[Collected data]

(** Reserving is idempotent: after a reservation was applied, and whatever
    happened to the store since, the same request is answered with the current
    version of that very reservation and its event, and nothing is written or
    charged again. *)
Theorem reserve_replays s q r e s1 s2 :
  memory_inv s -> request_wf q -> memory_reserve q s = (Ok (Applied r e), s1) ->
  memory_inv s2 -> evolves (reservations s1) (reservations s2) (events s1) (events s2) ->
  exists r' e', memory_reserve q s2 = (Ok (Replay r' e'), s2)
    /\ same_identity r r' /\ reservations s2 !! (tenant (rq_scope q), rq_id q) = Some r'
    /\ events s2 !! (tenant (rq_scope q), rq_id q, version r') = Some e'.
Proof.
  intros Hi Hq H Hi2 Hev. pose proof (memory_reserve_cases _ _ _ _ Hi Hq H) as (-> & _ & _ & _ & -> & _).
  destruct (ev_reservations _ _ _ _ Hev (tenant (rq_scope q), rq_id q) (from_request q))
    as (r' & Hr' & Hid & _); [simpl; by rewrite lookup_insert_eq|].
  pose proof (mi_stored _ Hi2 _ _ _ Hr') as (_ & Hidr & _ & Hv & Hix). apply version_of_nonneg in Hv.
  assert (is_Some (events s2 !! (tenant (rq_scope q), rq_id q, version r'))) as [e' He'].
  { apply (mi_events _ Hi2). exists r'. split; [done|lia]. }
  exists r', e'. split_and!; try done. unfold memory_reserve.
  assert (idempotency_key r' = rq_idempotency_key q) as Hk by (destruct Hid as (_ & Hk & _); done).
  rewrite <- Hk, Hix, Hr'. rewrite (is_replay_of_same (from_request q)) by done.
  rewrite is_replay_of_from_request. simpl. by rewrite Hidr, He'.
Qed.

(** ** Reachable stores *)
Inductive ledger_reachable : MemoryState -> Prop :=
| reachable_empty : ledger_reachable MemoryState_default
| reachable_reserve s q res s' :
    ledger_reachable s -> request_wf q -> memory_reserve q s = (res, s') -> ledger_reachable s'
| reachable_cas s t v r e res s' :
    ledger_reachable s -> reservation_wf r -> memory_compare_and_set t v r e s = (res, s') ->
    ledger_reachable s'.

Lemma reachable_inv s : ledger_reachable s -> memory_inv s.
Proof.
  induction 1; [apply memory_inv_default|by eapply memory_reserve_inv|by eapply memory_cas_inv].
Qed.

(** C31. The event log is a complete double entry: in every store reachable by
    reserving and conditional replacement, each reservation has exactly the
    events of versions [0] to its own (at most [2]), the last one records its
    state, and the adjustments of all of them add up to the usage it accounts
    for, in every metric. *)
Theorem ledger_balances s t i r :
  ledger_reachable s -> reservations s !! (t, i) = Some r ->
  0 <= version r <= 2
  /\ (forall v, is_Some (events s !! (t, i, v)) <-> 0 <= v <= version r)
  /\ (forall e, events s !! (t, i, version r) = Some e ->
        ev_state e = state_kind (state r) /\ ev_effective_usage e = effective_usage r)
  /\ (forall m, adjusted (events s) t i m (S (Z.to_nat (version r)))
               = total_metric m (effective_usage r)).
Proof.
  intros Hs Hr. apply reachable_inv in Hs.
  pose proof (mi_stored _ Hs _ _ _ Hr) as (_ & _ & _ & Hv & _). apply version_of_nonneg in Hv.
  split; [done|]. split_and!.
  - intros v. rewrite (mi_events _ Hs). split; [|by eauto]. intros (r' & Hr' & ?). congruence.
  - intros e He. by apply (mi_latest _ Hs t i r e).
  - intros m. by apply (mi_balance _ Hs).
Qed.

### PROBLEM TO SOLVE
Search the entries for the word "forall" and copy every line that holds it.

### FINAL ANSWER
  /\ (forall v, is_Some (events s !! (t, i, v)) <-> 0 <= v <= version r)
  /\ (forall e, events s !! (t, i, version r) = Some e ->
  /\ (forall m, adjusted (events s) t i m (S (Z.to_nat (version r)))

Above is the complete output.